TASK BRIEF:
Whenever the word "None" appears in a line of the data below, copy that line.

RECORDS FOR THE TASK:
Lemma create_snoc h m ts b : wf m → valid_comps ts → valid_comp b →
  one_more m b (resolveCreate_hops h m (render ts))
    (fun k => resolveCreate_hops (h + k) m (render (ts ++ [b]))).
Proof.
  intros Hwf. revert ts. induction h as [|h IH]; intros ts Hts Hb; [done|].
  assert (valid_comps (ts ++ [b])) as Htb by (by apply valid_comps_snoc).
  pose proof (wf_root m Hwf) as Hd.
  assert (∀ k, resolveCreate_hops (S h + k) m (render (ts ++ [b])) =
    create_walk m (resolveCreate_hops (h + k) m) (render (ts ++ [b])) (length (render (ts ++ [b])))
      (render []) (join [slash] (ts ++ [b]))) as Hk.
  { intros k. change (S h + k)%nat with (S (h + k)). rewrite resolveCreate_hops_S, comps_render by done.
    by destruct (ts ++ [b]) eqn:E; [destruct ts|]. }
  pose proof (length_render _ Htb) as Hlen. rewrite length_app in Hlen. simpl in Hlen.
  rewrite resolveCreate_hops_S, comps_render by done.
  assert (one_more m b
    match ts with
    | [] => Ok root_path
    | _ => create_walk m (resolveCreate_hops h m) (render ts) (length (render ts)) (render []) (join [slash] ts)
    end
    (fun k => create_walk m (resolveCreate_hops (h + k) m) (render (ts ++ [b])) (length (render (ts ++ [b])))
      (render []) (join [slash] (ts ++ [b])))) as H.
  - destruct ts as [|t ts].
    + exists [], h. split_and!; [constructor|done|]. intros k. cbn [app].
      destruct (length (render ([] ++ [b]))) as [|n] eqn:E; [simpl in *; lia|].
      by apply create_walk_last.
    + apply create_walk_snoc; [done|by intros; apply IH|constructor|done..| | |done].
      * by apply length_render.
      * simpl in *; lia.
  - unfold one_more in *. destruct (match ts with [] => _ | _ => _ end); [|by rewrite Hk].
    destruct H as (ps&h'&?&?&Hr). exists ps, h'. split_and!; [done..|]. intros k. by rewrite Hk, Hr.
Qed.

(** ** The entry itself, without following it *)

Definition entry_step (m : MemoryFS) (ps : list gostr) (b : gostr) : result error (gostr * option loc) :=
  match nodes m !! render ps ≫= (heap m !!.) with
  | Some nd =>
      if negb (mode_IsDir (n_mode nd)) then Err (ESent ErrInvalid)
      else match nodes m !! render (ps ++ [b]) with
      | Some l => Ok (render (ps ++ [b]), Some l)
      | None => Err (ESent ErrNotExist)
      end
  | None => Err (ESent ErrNotExist)
  end.

Lemma abs_walk_entry m follow root n cs rs b : wf m →
  valid_comps cs → valid_comps rs → valid_comp b → (length rs < n)%nat → dir_at m cs →
  landing m (cs ++ rs) →
  abs_walk m follow root false false n (render cs) (join [slash] (rs ++ [b])) =
  entry_step m (cs ++ rs) b.
Proof.
  intros Hwf. revert n cs. induction rs as [|c rs IH]; intros n cs Hcs Hrs Hb Hn Hd Hland;
    (destruct n as [|n]; [simpl in Hn; lia|]).
  - destruct Hd as (l&nd&Hl&Hnd&Hdir). cbn [app].
    rewrite abs_walk_cons, app_nil_r by (done || by apply Forall_singleton).
    unfold entry_step. rewrite Hl. cbn [mbind option_bind]. rewrite Hnd, Hdir. cbn [negb].
    rewrite bool_decide_eq_true_2 by done. cbn [negb orb andb].
    destruct (nodes m !! render (cs ++ [b])) as [l'|] eqn:El; [|done].
    destruct (wf_key m Hwf _ _ El) as [_ [nd' En]]. by rewrite En, andb_false_r.
  - pose proof Hrs as [Hc Hrs']%Forall_cons_1.
    assert (valid_comps (cs ++ [c])) as Hv by (by apply valid_comps_snoc).
    assert (valid_comps ((cs ++ [c]) ++ rs)) as Hv' by (by apply Forall_app).
    assert (valid_comps (rs ++ [b])) as Hrb by (by apply valid_comps_snoc).
    assert ((cs ++ [c]) ++ rs = cs ++ c :: rs) as Happ by (by rewrite <- (assoc_L (++))).
    change ((c :: rs) ++ [b]) with (c :: (rs ++ [b])).
    rewrite abs_walk_cons by (try done; by apply Forall_cons).
    rewrite (bool_decide_eq_false_2 (rs ++ [b] = [])) by (by destruct rs).
    rewrite <- Happ in *.
    destruct (nodes m !! render (cs ++ [c])) as [l|] eqn:El.
    + destruct (wf_key m Hwf _ _ El) as [_ [nd En]]. rewrite En.
      assert (isSymlink nd = false) as Hs.
      { destruct rs as [|r rs]; [rewrite app_nil_r in Hland; by eapply Hland|].
        destruct Hland as [Hdir _].
        apply (wf_kind m Hwf l nd En). by eapply (Hdir (cs ++ [c]) r rs). }
      rewrite Hs. cbn [andb]. destruct (mode_IsDir (n_mode nd)) eqn:Ed; cbn [negb].
      * apply IH; [done..|simpl in Hn; lia|by exists l, nd|done].
      * destruct rs as [|r rs].
        { unfold entry_step. rewrite app_nil_r, El. cbn [mbind option_bind]. by rewrite En, Ed. }
        destruct Hland as [Hdir _]. exfalso.
        rewrite (Hdir (cs ++ [c]) r rs l nd) in Ed; done.
    + cbn [andb]. unfold entry_step.
      assert (nodes m !! render ((cs ++ [c]) ++ rs) = None) as ->; [|done].
      rewrite Happ. rewrite Happ in Hv'. by apply unbound_below.
Qed.

(** The resolution of [b] in a resolved directory, as [Lstat] and [Readlink] do it. *)
Lemma resolve_entry h m ps b : wf m → valid_comps ps → valid_comp b → landing m ps →
  resolveAbs_hops (S h) m (render (ps ++ [b])) false false = entry_step m ps b.
Proof.
  intros Hwf Hps Hb Hland. assert (valid_comps (ps ++ [b])) as Hpb by (by apply valid_comps_snoc).
  rewrite resolveAbs_hops_S, comps_render by done. cbv zeta.
  pose proof (length_render _ Hpb) as Hlen. rewrite length_app in Hlen. simpl in Hlen.
  pose proof (abs_walk_entry m (fun t => resolveAbs_hops h m t true false)
    match nodes m !! root_path with None => Err (ESent ErrNotExist) | Some l => Ok (root_path, Some l) end
    (length (render (ps ++ [b]))) [] ps b Hwf) as H.
  destruct (ps ++ [b]) as [|x xs] eqn:E; [by destruct ps|]. apply H; [constructor|done..|lia|apply Hwf|done].
Qed.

SOLUTION TO THE EXERCISE:
      | None => Err (ESent ErrNotExist)
  | None => Err (ESent ErrNotExist)
      assert (nodes m !! render ((cs ++ [c]) ++ rs) = None) as ->; [|done].
    match nodes m !! root_path with None => Err (ESent ErrNotExist) | Some l => Ok (root_path, Some l) end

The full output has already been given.